Kwajalein land was also used to provide a temporary home for the Bikini community who
were evacuated from their atoll. In 1964, when the missile testing program was taking shape,
the Marshallese communities living in the Mid-Corridor islands were also evacuated forcibly
and settled in Ebeye.
The forced uprooting of the Kwajalein Atoll landowners community in totality and using
their land for military purposes had two major types of adverse impact on the landowners
for which they are seeking fair and just compensation. The first type of adverse impact arose
as a result of their being uprooted from their lands and houses. The first and immediate
consequence under this category was the loss of lands and lagoon as the sources of
landowner livelihood. The second major consequence was that the landowners had to learn
to live under a completely alien form of livelihood in a cash economy. The third
consequence was the physical hardship in Ebeye which was a tiny island into which
thousands of people got crammed in. These hardships were due to lack of good housing,
inadequate water and sanitation inadequate electricity inadequate health facilities, inadequate
schools and loss of freedom. The second type of adverse impact was due to the fact their
lands and lagoon were being used for a new purpose. The missile program in addition to
attracting people from the rest of RMI to the already crowded Ebeye also results in
environmental damage and risks to the health and lives of Marshallese people.
2. a. A fair land rent: What is it?
First let us look at the suffering imposed on the landowners because they were forced out of
their lands. The most damaging consequence of this evacuation was that the landowners lost
their means of livelihood. For thousands of years the landowners made their livelihood from
their land and the lagoon. After their evacuation this was no longer possible. They were not
given an adequate compensation for their loss. They are seeking this now because half a
century of struggle has failed to bring justice to their legitimate cause.
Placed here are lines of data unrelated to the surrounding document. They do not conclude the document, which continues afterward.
(** The five lookups that do not range over the table. *)
Definition keyed_steps (s : Service) (model : string)
    : list (option (option PricingEntry)) :=
  [ Some <$> pricingMap s !! model;
    if String.eqb model "gpt-5-codex" then Some <$> pricingMap s !! "gpt-5"%string else None;
    Some <$> pricingMap s !! strip_region model;
    Some <$> pricingMap s !! strip_provider (strip_region model);
    (fun key => pricingMap s !! key) <$> normalized s !! normalizeName model ].

Definition scan_step (s : Service) (ord : list string) (model : string)
    : option (option PricingEntry) :=
  (fun kv => Some kv.2) <$>
    List.find (fun kv => scan_match (normalizeName model) kv.1)
              (go_range (pricingMap s) ord).

Definition resolution_steps (s : Service) (ord : list string) (model : string)
    : list (option (option PricingEntry)) :=
  keyed_steps s model ++ [scan_step s ord model].

Definition resolve_by_steps (s : Service) (ord : list string) (model : string)
    : option PricingEntry * bool :=
  match first_hit (resolution_steps s ord model) with
  | Some entry => (entry, true)
  | None => (None, false)
  end.


(** ** The normalized index, as it is described

    The key that is seen first for a normalized name, in the order in
    which the table is visited, stays the canonical key of that name. *)

Definition first_seen (ord : list string) (norm : string) : option string :=
  List.find (fun key => String.eqb (normalizeName key) norm) ord.


(** The invariant of a constructed service: the normalized index names
    keys of the pricing table only. *)
Definition service_wf (s : Service) : Prop :=
  forall norm key, normalized s !! norm = Some key -> is_Some (pricingMap s !! key).


(** An entry with its five tiered prices set to zero. *)
Definition without_tiers (entry : PricingEntry) : PricingEntry :=
  mkPricingEntry
    (InputCostPerToken entry) (OutputCostPerToken entry)
    (CacheCreationInputTokenCost entry) 0 0
    (CacheReadInputTokenCost entry) 0 0 0.

(** Two services that differ at most in the tiered prices of their
    entries. *)
Definition same_but_tiers (s1 s2 : Service) : Prop :=
  (forall key, without_tiers <$> pricingMap s1 !! key
               = without_tiers <$> pricingMap s2 !! key) /\
  normalized s1 = normalized s2 /\
  ephemeral1h s1 = ephemeral1h s2 /\
  longContexts s1 = longContexts s2.


(** Two results of resolution that differ at most in the tiered prices. *)
Definition same_result (r1 r2 : option PricingEntry * bool) : Prop :=
  without_tiers <$> r1.1 = without_tiers <$> r2.1 /\ r1.2 = r2.2.

(** ** The retry policy, as it is described *)

(** An outcome is retried when it is a rate-limit error, a network error
    or a server error. *)
Definition retry_class (o : Outcome) : bool :=
  IsRateLimitError o.1 || IsNetworkError o.2 || IsServerError o.1.

(** One request; while its outcome is retried and retries are left, a
    sleep of two seconds and the same again with one retry less. The
    result is the outcome returned, the world after the last request, and
    the requests and sleeps in the order in which they happen. *)
Fixpoint retry_policy (requestFunc : RetryableRequestFunc) (retries : nat) (w : W)
    : Outcome * W * list Event :=
  let '(o, w') := requestFunc w in
  if retry_class o then
    match retries with
    | O => (o, w', [EvRequest])
    | S retries' =>
        let '(o', w'', events) := retry_policy requestFunc retries' w' in
        (o', w'', EvRequest :: EvSleep 2000000000 :: events)
    end
  else (o, w', [EvRequest]).

(** The outcomes of [n] successive requests from the world [w], and the
    world after them. *)
Fixpoint run_requests (requestFunc : RetryableRequestFunc) (n : nat) (w : W)
    : list Outcome * W :=
  match n with
  | O => ([], w)
  | S n' =>
      let '(o, w') := requestFunc w in
      let '(os, w'') := run_requests requestFunc n' w' in
      (o :: os, w'')
  end.

(** The trace without its log lines. *)
Definition is_effect (e : Event) : bool :=
  match e with
  | EvPrintf _ => false
  | _ => true
  end.

Definition effects (trace : list Event) : list Event := List.filter is_effect trace.

Definition is_request (e : Event) : bool :=
  match e with
  | EvRequest => true
  | _ => false
  end.

Definition requests (trace : list Event) : nat := length (List.filter is_request trace).

(** A request followed by [n] times a sleep of the retry interval and a
    request. *)
Fixpoint request_and_retries (n : nat) : list Event :=
  match n with
  | O => [EvRequest]
  | S n' => EvRequest :: EvSleep RetryInterval :: request_and_retries n'
  end.


(** ** Sample tables and inputs *)

Definition sample_entry_a : PricingEntry :=
  mkPricingEntry 0.000003 0.000015 0 0 0 0 0 0 0.

Definition sample_entry_b : PricingEntry :=
  mkPricingEntry 0.00000015 0.0000006 0 0 0 0 0 0 0.

(** [sample_entry_a] with tiered prices. *)
Definition sample_entry_tiered : PricingEntry :=
  mkPricingEntry 0.000003 0.000015 0 0.000006 0.0000075 0 0.000006 0.000004 0.0000225.

(** A table with two keys that the scan matches for the name gpt-4. *)
Definition scan_table : gmap string PricingEntry :=
  list_to_map [("gpt-4o"%string, sample_entry_a); ("gpt-4o-mini"%string, sample_entry_b)].

Definition scan_table_tiered : gmap string PricingEntry :=
  list_to_map [("gpt-4o"%string, sample_entry_tiered); ("gpt-4o-mini"%string, sample_entry_b)].


(** A table for the model claude-sonnet-4, which the one-hour table
    lists at 0.000006; its cache-creation price is derived from the
    input price as 0.00000375. *)
Definition sonnet_table : gmap string PricingEntry :=
  {[ "claude-sonnet-4"%string := sample_entry_a ]}.

(** A decoder that reads the table [table] from its document. *)
Definition decode_as (table : gmap string PricingEntry)
    : string -> option (gmap string PricingEntry) :=
  fun _ => Some table.

(** A decoder of two documents, one with the tiered table and one with
    the plain one. *)
Definition decode_named (data : string) : option (gmap string PricingEntry) :=
  if String.eqb data "tiered" then Some scan_table_tiered
  else if String.eqb data "plain" then Some scan_table
  else None.

(** The service that [NewServiceFromData] constructs from [scan_table]. *)
Definition scan_service : Service :=
  mkService
    (ensureCachePricing <$> scan_table)
    (list_to_map [("gpt4o"%string, "gpt-4o"%string);
                  ("gpt4omini"%string, "gpt-4o-mini"%string)])
    buildEphemeral1hPricing buildLongContextPricing.

Definition sample_usage : UsageSnapshot := mkUsageSnapshot 1000 200 500 0 None.

(** A request function whose world counts the requests made: the first
    [failures] requests are answered with status 503, the later ones with
    status 200. *)
Definition status_response (status : Z) : Response :=
  mkResponse status (fun _ => EmptyString) EmptyString.

Definition flaky (failures : nat) (made : nat) : Outcome * nat :=
  (Some (status_response (if (made <? failures)%nat then 503 else 200)), None, S made).

(** ** The data sources and the periodic update

    The functions of [price.go] that read the cache file, fetch the
    remote table and keep the default service fresh act on the world
    below: the answers of the operating system, of the network and of the
    clock, the cache file, the package variables, and the trace of what
    was done. The answer to an operation is looked up by the position the
    operation takes in the trace, so that no two operations are bound to
    have the same answer. Timer callbacks run one at a time; the wall
    clock and the monotonic clock agree. *)

(** [updateInterval = 24 * time.Hour] and [time.Minute], in nanoseconds. *)
Definition updateInterval : Z := 24 * 3600 * 1000000000.
Definition time_Minute : Z := 60 * 1000000000.

(** A [time.Time] is carried by its nanoseconds since the Unix epoch. The
    zero [Time] is the first instant of year 1, which is 62135596800
    seconds before the epoch. *)
Definition unixToInternal : Z := 62135596800.
Definition zeroTime : Z := - unixToInternal * 1000000000.
Definition IsZero (t : Z) : bool := t =? zeroTime.

(** [time.Unix(sec, 0)]. A [Time] keeps its seconds since year 1 in an
    [int64], and [sec + unixToInternal] wraps around: a timestamp from
    9223371974719179008 on is a time some 292 billion years in the
    past. *)
Definition time_Unix (sec : Z) : Z :=
  (GoInt.add sec unixToInternal - unixToInternal) * 1000000000.
Definition Unix (t : Z) : Z := t / 1000000000.

(** [t.Sub(u)]: the difference as a [Duration], which saturates. *)
Definition Sub (t u : Z) : Z := Z.max GoInt.min_int (Z.min GoInt.max_int (t - u)).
After 1964 the landowners have been paid some compensation from time to time after
much pain and suffering which have included sail-ins and other forms of campaign which
also resulted in various painful consequences. The 1986 Compact provided a form of
payment which has been grossly inadequate in view of the increase in the cost of living in
Ebeye and in view of the increase in the landowner population. The price level today in
Ebeye is four times higher than what it was in 1986 and the landowner population is four
times higher than what it was in 1986. The payment under the 1986 Compact is so
unsatisfactory that in real terms the per capita land rent payment in 2001 was only 38 percent
of what it was in 1986. In the year 2016 which is the end of the option, it will only be 17
percent of what it was 1986. While on a per capita basis the real value of the land rent is
declining rapidly every year, the value of Kwajalein land to the U.S. either remains the same
or continues to rise.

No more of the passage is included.